La politica italiana è diventata una canzone di Franco Battiato. Ma dopo il crollo della Democrazia cristiana, negli ultimi 25 anni il centro di gravità permanente che spezzasse il bipolarismo italiano è esistito solo nei manuali di scienza politica. Perché il popolo dei moderati, sempre invocato, non ha mai premiato questi esperimenti politici. La lista dei cadaveri precipitati nel buco nero del centrismo è lunga. Pronti? Trattenete il respiro: Francesco Rutelli (Api), Mario Monti (Scelta civica) Gianfranco Fini (Futuro e Libertà), Angelino Alfano (Alternativa Popolare), Bruno Tabacci (Centro democratico), Lorenzo Cesa (Unione di centro), Stefano Parisi (Energie per l’Italia), Flavio Tosi (Fare!), Clemente Mastella (Udeur), Mariotto Segni (Patto Segni), Sergio D’Antoni (Democrazia europea), Lamberto Dini (Rinnovamento Italiano), Rocco Buttiglione (Cristiani Democratici Uniti). Per non parlare della cintura nera del centrismo: Pierferdinando Casini passato dal Centro cristiano democratico, all’Unione di centro fino ai Centristi per l’Europa.

Tutti questi aspiranti De Gasperi hanno tentato di raccogliere l’eredità della Democrazia cristiana per diventare il perno della politica italiana. Pensavano che gli elettori avrebbero votato allo stesso modo per sempre, ma a parte poche eccezioni, solo pochi partiti hanno superato il 5% dei voti, senza mai durare più di una legislatura. L’equivoco è stato pensare che “moderato” sia un sostantivo, mentre è un aggettivo. Il centro non esiste perché non esistono idee moderate di per sé. Si tratta piuttosto di una mentalità che cerca l’accordo invece dello scontro, la mediazione al posto dell’annuncio, il pragmatismo al posto dell’idealismo. Ma nella politica dei selfie non basta più mettere uno scudo crociato nel simbolo per ottenere i voti della maggioranza silenziosa.

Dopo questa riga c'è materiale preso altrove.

(** [Right::destroy_deleting_message] *)
Definition destroy_deleting_message (r : nat) : K unit :=
  _ ← destroy r DeletedByReceiver None;
  R ← get_right r;
  _ ← assert (of_message R);
  _ ← put_right r (set_of_message false R);
  when (negb (sent R)) (rcu_push (DRight r)).

(** [SendManyRightShared::destroy_recieve_right]: the loop over the rights *)
Fixpoint destroy_senders (fuel : nat) (s : nat) : K unit :=
  match fuel with
  | O => panic
  | S fuel =>
      S ← get_shared s;
      match send_many_rights S with
      | [] => mret tt
      | r :: _ => _ ← destroy r DeletedBySender None; destroy_senders fuel s
      end
  end.

Definition destroy_shared (s : nat) : K bool :=
  S ← get_shared s;
  if negb (s_alive S) then mret false
  else
    _ ← put_shared s (set_s_alive false S);
    p ← from (s_parent S);
    _ ← port_erase p (s_right_parent_id S) (RShared s);
    _ ← destroy_senders (Datatypes.S (length (send_many_rights S))) s;
    _ ← rcu_push (DShared s);
    mret true.

(** The virtual [destroy_recieve_right] *)
Definition destroy_recieve_right (x : recieve_right) : K bool :=
  match x with
  | RRight r => destroy r DeletedByReceiver None
  | RShared s => destroy_shared s
  end.

(** [SendOnceRight::create_for_group] *)
Definition create_once (p g : nat) (id_in_parent : Z) : K (result Z) :=
  _ ← assert (negb (id_in_parent =? 0));
  ok ← alloc;
  if negb ok then mret (Error ENOMEM 0)
  else
    P ← get_port p;
    G ← get_group g;
    if negb (p_alive P) then mret (Error ENOENT 0)
    else if bool_decide (tasks G = ∅) then mret (Error ESRCH 0)
    else
      id ← atomic_new_right_id g;
      r ← new_address;
      _ ← put_right r (Right SendOnce g id true false false false false (Some p) id_in_parent None None 0);
      _ ← port_insert p id_in_parent (RRight r);
      _ ← group_insert g id r;
      mret (Success id).
Definition group_at (gs : gmap nat task_group) (i : nat * Z) : option nat := G ← gs !! i.1; g_rights G !! i.2.
Definition port_at (ps : gmap nat port) (i : nat * Z) : option recieve_right := P ← ps !! i.1; p_rights P !! i.2.
Definition queue (ps : gmap nat port) (p : nat) : list generic_message := from_option msg_queue [] (ps !! p).
Definition senders (ss : gmap nat shared_right) (s : nat) : list nat := from_option send_many_rights [] (ss !! s).
Definition mem_rights (os : gmap nat (list nat)) (o : nat) : list nat := default [] (os !! o).
Definition slots (ms : gmap nat message) (m : nat) : list nat := from_option message_slots [] (ms !! m).

Definition index_of (rs : gmap nat right) (ss : gmap nat shared_right) (x : recieve_right) : option (nat * Z) :=
  match x with RRight r => view registered rs r | RShared s => view s_registered ss s end.

Definition notes (q : list generic_message) : list nat :=
  omap (fun e => match e with GRight r => Some r | _ => None end) q.

Lemma elem_of_notes q r : r ∈ notes q <-> GRight r ∈ q.
Proof.
  unfold notes. rewrite list_elem_of_omap. split.
  - intros ([m|r'|s] & Hin & E); try done. by injection E as ->.
  - intros Hin. by exists (GRight r).
Qed.

(** What holds of the fields of every right. *)
Definition right_ok (R : right) : Prop :=
  (alive R = true -> match rtype R with
                     | SendOnce => parent R <> None
                     | SendMany => shared R <> None
                     | MemObject => mem_object R <> None
                     end)
  /\ (notification_port R = true -> rtype R = SendMany /\ parent R <> None)
  /\ (sent R = true -> alive R = false /\ rtype R <> MemObject /\ parent R <> None).

(** What an operation in progress has in its hands: the rights of a message being
    destroyed, and a shared structure, a port or a group that is being destroyed. *)
Record busy := Busy { b_rights : list nat; b_shared : option nat; b_port : option nat; b_group : option nat }.
Definition idle : busy := Busy [] None None None.

Definition kept (b : busy) (k : kernel) (r : nat) : Prop :=
  r ∈ b_rights b \/ exists m, r ∈ slots (messages k) m.

(** The groups that a live port knows to notify it are there and have the port in their maps;
    [o] is the group that is being destroyed. *)
Definition notified (o : option nat) (ps : gmap nat port) (gs : gmap nat task_group) : Prop :=
  forall p P g, ps !! p = Some P -> p_alive P = true -> g ∈ p_notifiers P ->
    exists G, gs !! g = Some G /\ is_Some (g_notifiers G !! portno P) /\ (o <> Some g -> tasks G <> ∅).

Lemma notified_like o ps gs ps' gs' :
  notified o ps gs ->
  (forall p P', ps' !! p = Some P' -> p_alive P' = true -> p_notifiers P' = ∅ \/ exists P, ps !! p = Some P
     /\ p_alive P = true /\ portno P' = portno P /\ p_notifiers P' ⊆ p_notifiers P) ->
  (forall g G, gs !! g = Some G -> (o <> Some g -> tasks G <> ∅) ->
     exists G', gs' !! g = Some G' /\ g_notifiers G' = g_notifiers G /\ (tasks G <> ∅ -> tasks G' <> ∅)) ->
  notified o ps' gs'.
Proof.
  intros H Hp Hg p P' g HP' Ha Hin. destruct (Hp p P' HP' Ha) as [E|(P & HP & HPa & Eno & Hsub)]; [set_solver|].
  destruct (H p P g HP HPa ltac:(set_solver)) as (G & HG & Hno & HT). destruct (Hg g G HG HT) as (G' & HG' & En & HT').
  exists G'. rewrite Eno, En. auto.
Qed.

(** The ports and groups a step puts in the place of others *)
Lemma notified_put_port o ps gs p P P' :
  notified o ps gs -> ps !! p = Some P -> (p_alive P' = true -> p_alive P = true /\ portno P' = portno P /\ p_notifiers P' ⊆ p_notifiers P) ->
  notified o (<[p := P']> ps) gs.
Proof.
  intros H HP HP'. eapply notified_like; [exact H| |intros g G HG _; by exists G]. intros q Q HQ Ha. right.
  destruct (decide (q = p)) as [->|Hne]; [rewrite lookup_insert_eq in HQ; injection HQ as <-; exists P; naive_solver|].
  rewrite lookup_insert_ne in HQ by done. by exists Q.
Qed.
Lemma notified_put_group o ps gs g G G' :
  notified o ps gs -> gs !! g = Some G -> g_notifiers G' = g_notifiers G -> (tasks G <> ∅ -> tasks G' <> ∅) ->
  notified o ps (<[g := G']> gs).
Proof.
  intros H HG En HT. eapply notified_like; [exact H|intros p P HP Ha; right; by exists P|]. intros x X HX _.
  destruct (decide (x = g)) as [->|Hne]; [rewrite lookup_insert_eq; exists G'; naive_solver congruence|].
  rewrite lookup_insert_ne by done. by exists X.
Qed.

Record inv (b : busy) (k : kernel) : Prop := {
  i_groups : agree (group_at (groups k)) (view in_table (rights k));
  i_ports : agree (port_at (ports k)) (index_of (rights k) (shareds k));
  i_senders : collects (senders (shareds k)) (view sharing (rights k));
  i_mem : collects (mem_rights (mem_objects k)) (view mapping (rights k));
  i_notes : collects (fun p => notes (queue (ports k) p)) (view notifying (rights k));
  i_messages : forall m, is_Some (messages k !! m) <-> exists p, GMessage m ∈ queue (ports k) p;
  i_one_queue : forall m p p', GMessage m ∈ queue (ports k) p -> GMessage m ∈ queue (ports k) p' -> p = p';
  i_shared_note : forall s p, GShared s ∈ queue (ports k) p ->
    exists S, shareds k !! s = Some S /\ s_alive S = false /\ send_many_rights S = [] /\ s_parent S = Some p
      /\ b_shared b <> Some s;
  i_queue : forall p, NoDup (queue (ports k) p);
  i_right : forall r R, rights k !! r = Some R -> right_ok R;
  i_shared : forall s S, shareds k !! s = Some S ->
    if s_alive S then s_parent S <> None /\ send_many_rights S <> [] /\ b_shared b <> Some s
    else b_shared b = Some s \/ send_many_rights S = [];
  i_slots : forall m r, r ∈ slots (messages k) m ->
    exists R, rights k !! r = Some R /\ of_message R = true /\ holder R = m;
  i_slots_once : forall m, NoDup (slots (messages k) m);
  i_carried : forall r R, rights k !! r = Some R -> alive R || sent R = true -> of_message R = true ->
    r ∈ slots (messages k) (holder R) \/ r ∈ b_rights b;
  i_busy : NoDup (b_rights b) /\ forall r, r ∈ b_rights b ->
    (exists R, rights k !! r = Some R /\ of_message R = true) /\ forall m, r ∉ slots (messages k) m;
  i_port : forall p P, ports k !! p = Some P ->
    0 <= p_current_right_id P /\ (forall id, is_Some (p_rights P !! id) -> 0 < id <= p_current_right_id P)
    /\ (p_alive P = false -> b_port b <> Some p -> p_rights P = ∅);
  i_group : forall g G, groups k !! g = Some G ->
    0 <= g_current_right_id G /\ (forall id, is_Some (g_rights G !! id) -> 0 < id <= g_current_right_id G)
    /\ (tasks G = ∅ -> b_group b <> Some g -> g_rights G = ∅);
  i_global_ports : agree (fun no => global_ports k !! no) (view port_no (ports k));
  i_global_groups : agree (fun n => global_groups k !! n) (view group_no (groups k));
  i_numbers : (forall no, is_Some (global_ports k !! no) -> no <= biggest_port k)
    /\ (forall n, is_Some (global_groups k !! n) -> n < next_group_id k);
  i_garbage : NoDup (garbage k);
  i_dead_right : forall r, DRight r ∈ garbage k <->
    exists R, rights k !! r = Some R /\ alive R = false /\ sent R = false /\ ~ kept b k r;
  i_dead_shared : forall s, DShared s ∈ garbage k <->
    exists S, shareds k !! s = Some S /\ s_alive S = false /\ (forall p, GShared s ∉ queue (ports k) p)
      /\ b_shared b <> Some s;
  i_dead_port : forall p, DPort p ∈ garbage k <->
    exists P, ports k !! p = Some P /\ p_alive P = false /\ b_port b <> Some p;
  i_dead_group : forall g, DGroup g ∈ garbage k <->
    exists G, groups k !! g = Some G /\ tasks G = ∅ /\ b_group b <> Some g;
  i_fresh : forall a, (fresh k <= a)%nat -> rights k !! a = None /\ shareds k !! a = None
    /\ messages k !! a = None /\ ports k !! a = None /\ groups k !! a = None;
  i_notifiers : notified (b_group b) (ports k) (groups k)
}.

Oltre ai fan esiste un elettorato volatile che negli ultimi anni ha premiato prima Renzi, poi Di Maio e infine Salvini, proprio perché avevano un’agenda chiara e ben definita di cose da fare. Gli italiani ignorano i contenitori vuoti e i politici logori che promettono di mantenere lo status quo. Una regola d’oro che i nuovi centristi dovranno ricordare se non vogliono che la loro prateria politica si trasformi nell’ennesimo buco nero.